-- Opening Marker --

(** A frame draws nothing for an empty scene and otherwise issues one
    instanced draw of the whole circle for every instance recorded, on the
    renderer's program and vertex array, and leaves neither bound. *)
Theorem draw_frame_draws canvas devicePixelRatio this w :
  exists pre, cmds (snd (draw_frame canvas devicePixelRatio this w)) = cmds w ++ pre ++
    if 0 <? instanceCt this then
      [UseProgram (Some (SolidShader.program (solidShader this))); BindVertexArray (Some (vao this));
       Uniform2f (SolidShader.CanvasSize (solidShader this)) 400 400;
       DrawArraysInstanced 0 (CIRCLE_SEGMENT_COUNT * 3) (instanceCt this);
       BindVertexArray None; UseProgram None]
    else [] .
Proof.
  unfold draw_frame. destruct canvas as [[cw ch]|], (0 <? instanceCt this);
    unfold SolidShader.draw, mbind, act_bind, mret, act_ret, gl; cbn [snd fst cmds logged printed];
    rewrite <- !app_assoc; eexists [_; _; _; _]; reflexivity.
Qed.

(** ** Witnesses *)
Definition sample_shader : SolidShader.t := SolidShader.mk 1 (mkAttrib 0 1 2 3) 7.
Definition sample_renderer : t :=
  mk sample_shader 4 5 (zeros (16 * MAX_INSTANCE_COUNT)) 0 None.
Definition sample_instance : instance := mkInstance (num_of_Z 80) (num_of_Z 200) (num_of_Z 20) COLORS.Red.

Lemma setInstances_uploads_witness :
  exists buf buf',
    setInstances sample_renderer [sample_instance; sample_instance] (mkWorld [] [] []) =
      (Ret tt, uploaded sample_renderer [sample_instance; sample_instance] buf (mkWorld [] [] [])) /\
    holds_instances [sample_instance; sample_instance] buf /\
    let '(this1, w1) := uploaded sample_renderer [sample_instance; sample_instance] buf (mkWorld [] [] []) in
    setInstances this1 [sample_instance] w1 = (Ret tt, uploaded this1 [sample_instance] buf' w1) /\
    holds_instances [sample_instance] buf'.
Proof.
  apply (setInstances_uploads sample_renderer [sample_instance; sample_instance] [sample_instance] (mkWorld [] [] []));
    [reflexivity | vm_compute; discriminate | vm_compute; discriminate].
Defined.

Lemma setInstances_overflow_witness :
  exists this',
    setInstances sample_renderer (replicate 201 sample_instance) (mkWorld [] [] []) =
      (Throw RangeError, (this', mkWorld [] [] [])) /\ instanceCt this' = 0.
Proof.
  apply (setInstances_overflow sample_renderer (replicate 201 sample_instance) (mkWorld [] [] []));
    [reflexivity | vm_compute; reflexivity].
Defined.

Lemma circle_fan_witness :
  zlen (buildCircleVertexBufferData (fun x => x) (fun x => x) (num_of_Z 3) CIRCLE_SEGMENT_COUNT) =
    2 * (CIRCLE_SEGMENT_COUNT * 3).
Proof. apply (circle_fan (fun x => x) (fun x => x) (num_of_Z 3) CIRCLE_SEGMENT_COUNT). discriminate. Defined.

Lemma animation_loop_single_witness :
  stopped (destroy (start (sample_renderer, mkFrames [] 1, mkWorld [] [] []))).
Proof.
  apply (animation_loop_single None (num_of_Z 1) sample_renderer 1 (mkWorld [] [] [])). constructor.
Defined.
(** ** Every schedule *)

(** C7: whatever turns begin and however their actions interleave, from a new hub on: no more
    clients are held than the configured maximum, every client belongs to a registered client
    handler and to a registered destination handler or to none, the destination handlers have
    distinct names, and everything sent was put on the channel of a registered handler. *)
Theorem proxy_invariant_interleaved c cs p gs :
  schedule cs (CreateProxy c, []) = Some (p, gs) -> proxy_ok p.
Proof. intros H. apply (reachable_ok c). by exists cs, gs. Qed.

Lemma proxy_invariant_interleaved_witness : exists gs,
  schedule demo_schedule (CreateProxy demo_config, []) = Some (demo_hub, gs) /\ proxy_ok demo_hub.
Proof.
  eexists. split; [vm_compute; reflexivity|].
  eapply (proxy_invariant_interleaved demo_config demo_schedule). vm_compute. reflexivity.
Defined.

(** A turn of a goroutine always ends, after finitely many actions; when no other goroutine
    acts meanwhile, it has done what the function of the code does as a whole. *)
Theorem turn_refines_step ev p gs :
  allowed ev p = true ->
  exists n, schedule (Begin ev :: repeat (Go (length gs)) n) (p, gs) = Some (step ev p, gs ++ [Done]).
Proof.
  intros A. destruct (turn_ends (prog_of ev) p gs) as [n Hn]. exists n. cbn [schedule advance].
  by rewrite A, <- run_prog_of.
Qed.

Lemma turn_refines_step_witness : exists n,
  schedule (Begin (NewClient "ws" 9) :: repeat (Go 0) n) (demo_hub, []) = Some (step (NewClient "ws" 9) demo_hub, [Done]).
Proof. exact (turn_refines_step (NewClient "ws" 9) demo_hub [] eq_refl). Defined.

(** ** Routing *)
Lemma attached_handlers p id c :
  proxy_ok p -> clients p !! id = Some c ->
  ClientHandlerName c ∈ clientHandlers p /\
  (DestinationHandlerName c <> EmptyString -> DestinationHandlerName c ∈ destinationHandlers p).
Proof. intros O E. destruct (ok_clients _ O _ _ E) as [? []]; by split. Qed.

(** C28: in every reachable state, a client that is attached to a destination exchanges messages
    with it in both directions: a message of the client is put once, with its bytes and its receive
    time, on the channel of its destination handler, and a message of the destination on the channel
    of its client handler; the last message time of the sender, and nothing else of the store, is
    updated. *)
Theorem attached_client_exchanges cfg p id c deq now recv route data :
  reachable cfg p -> clients p !! id = Some c -> DestinationHandlerName c <> EmptyString ->
  let m := mkRouted id recv route data in
  let out := mkRouted id recv deq data in
  sent (step (FromClient m deq now) p) = sent p ++ [DestMsg (DestinationHandlerName c) out] /\
  clients (step (FromClient m deq now) p) =
    <[id := mkMeta (meta_IsConnected c) (ClientHandlerName c) (DestinationHandlerName c)
              (CreatedTime c) now (LastDestinationMsgTime c)]> (clients p) /\
  sent (step (FromDestination m deq now) p) = sent p ++ [ClientMsg (ClientHandlerName c) out] /\
  clients (step (FromDestination m deq now) p) =
    <[id := mkMeta (meta_IsConnected c) (ClientHandlerName c) (DestinationHandlerName c)
              (CreatedTime c) (LastClientMsgTime c) now]> (clients p).
Proof.
  intros O%reachable_ok E Hd m out. destruct (attached_handlers _ _ _ O E) as [Hc Hd'].
  cbn [step]. unfold forwardClientMessage, forwardDestinationMessage, GetDestinationHandlerName, GetClientHandlerName.
  cbn [msg_ClientId m]. rewrite E. rewrite !bool_decide_eq_true_2 by auto.
  unfold SetClientRecvTimestamp, SetDestinationRecvTimestamp, update. cbn. by rewrite E.
Qed.

Lemma attached_client_exchanges_witness :
  sent (step (FromClient (mkRouted 1 8 0 (Some [7])) 9 10) demo_hub) = sent demo_hub ++ [DestMsg "udp" (mkRouted 1 8 9 (Some [7]))] /\
  clients (step (FromClient (mkRouted 1 8 0 (Some [7])) 9 10) demo_hub) =
    <[1 := mkMeta false "ws" "udp" 5 10 5]> (clients demo_hub) /\
  sent (step (FromDestination (mkRouted 1 8 0 (Some [7])) 9 10) demo_hub) = sent demo_hub ++ [ClientMsg "ws" (mkRouted 1 8 9 (Some [7]))] /\
  clients (step (FromDestination (mkRouted 1 8 0 (Some [7])) 9 10) demo_hub) =
    <[1 := mkMeta false "ws" "udp" 5 5 10]> (clients demo_hub).
Proof.
  exact (attached_client_exchanges demo_config demo_hub 1 (mkMeta false "ws" "udp" 5 5 5) 9 10 8 0 (Some [7])
    demo_hub_reachable eq_refl ltac:(discriminate)).
Defined.

(** A message that names no client, from either side, and a message of a client that has no
    destination yet, is refused with the error that says so; nothing is sent and nothing changes.
    (No destination handler is registered under the empty name.) *)
Theorem unroutable_messages_refused p id recv route data deq now :
  EmptyString ∉ destinationHandlers p ->
  let m := mkRouted id recv route data in
  match clients p !! id with
  | None =>
      fst (forwardClientMessage deq m p) = Some (MissingClientIdError id) /\ step (FromClient m deq now) p = p /\
      fst (forwardDestinationMessage deq m p) = Some (MissingClientIdError id) /\ step (FromDestination m deq now) p = p
  | Some c =>
      DestinationHandlerName c = EmptyString ->
      fst (forwardClientMessage deq m p) = Some (MissingDestinationHandler EmptyString) /\
      step (FromClient m deq now) p = p
  end.
Proof.
  intros He m. destruct (clients p !! id) as [c|] eqn:E; [intros Hd|]; cbn [step];
    unfold forwardClientMessage, forwardDestinationMessage, GetDestinationHandlerName, GetClientHandlerName;
    cbn [msg_ClientId m]; rewrite E; [|done].
  rewrite Hd. by rewrite bool_decide_eq_false_2 by done.
Qed.

Lemma unroutable_messages_refused_witness :
  fst (forwardClientMessage 9 (mkRouted 2 8 0 (Some [7])) demo_hub) = Some (MissingDestinationHandler EmptyString) /\
  step (FromClient (mkRouted 2 8 0 (Some [7])) 9 10) demo_hub = demo_hub.
Proof.
  assert (He : EmptyString ∉ destinationHandlers demo_hub).
  { apply (bool_decide_eq_true_1 (EmptyString ∉ destinationHandlers demo_hub)). vm_compute. reflexivity. }
  exact (unroutable_messages_refused demo_hub 2 8 0 (Some [7]) 9 10 He eq_refl).
Defined.

(** ** Kicking and opening *)
Lemma kickClient_known p id c r :
  proxy_ok p -> clients p !! id = Some c ->
  kickClient id r p = mkProxy (RemoveClient id (clientStore p)) (clientHandlers p) (destinationHandlers p)
    (connectedDestinationHandlers p) (limits p) (sent p ++ closes id c r).
Proof.
  intros O E. destruct (attached_handlers _ _ _ O E) as [Hc Hd].
  unfold kickClient, GetClientHandlerName, GetDestinationHandlerName, sendClientDisconnect, sendDestinationDisconnect, closes.
  rewrite E. cbn. rewrite (bool_decide_eq_true_2 (ClientHandlerName c ∈ _)) by done.
  destruct (decide (DestinationHandlerName c = EmptyString)) as [Hn|Hn].
  - rewrite (bool_decide_eq_true_2 (DestinationHandlerName c = _)) by done.
    case_bool_decide; cbn; by rewrite ?app_nil_r.
  - rewrite (bool_decide_eq_false_2 (DestinationHandlerName c = _)) by done.
    destruct (bool_decide (ClientHandlerName c = EmptyString)); cbn;
      rewrite (bool_decide_eq_true_2 (DestinationHandlerName c ∈ _)) by auto; unfold with_store, put_send; cbn; by rewrite <- ?app_assoc.
Qed.

Lemma kickClient_unknown p id r : clients p !! id = None -> kickClient id r p = p.
Proof.
  intros E. unfold kickClient, GetClientHandlerName, GetDestinationHandlerName. rewrite E. cbn.
  unfold RemoveClient, with_clients, with_store. rewrite delete_id by done. by destruct p as [[] ? ? ? ? ?].
Qed.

-- Closing Marker --

◆ TASK REQUIREMENTS ◆
Restate word for word the lines from the one holding "Lemma kickClient_unknown p" to the end of the listing, both ends included, and nothing more.

◆ SOLUTION TO THIS EXERCISE ◆
Lemma kickClient_unknown p id r : clients p !! id = None -> kickClient id r p = p.
Proof.
  intros E. unfold kickClient, GetClientHandlerName, GetDestinationHandlerName. rewrite E. cbn.
  unfold RemoveClient, with_clients, with_store. rewrite delete_id by done. by destruct p as [[] ? ? ? ? ?].
Qed.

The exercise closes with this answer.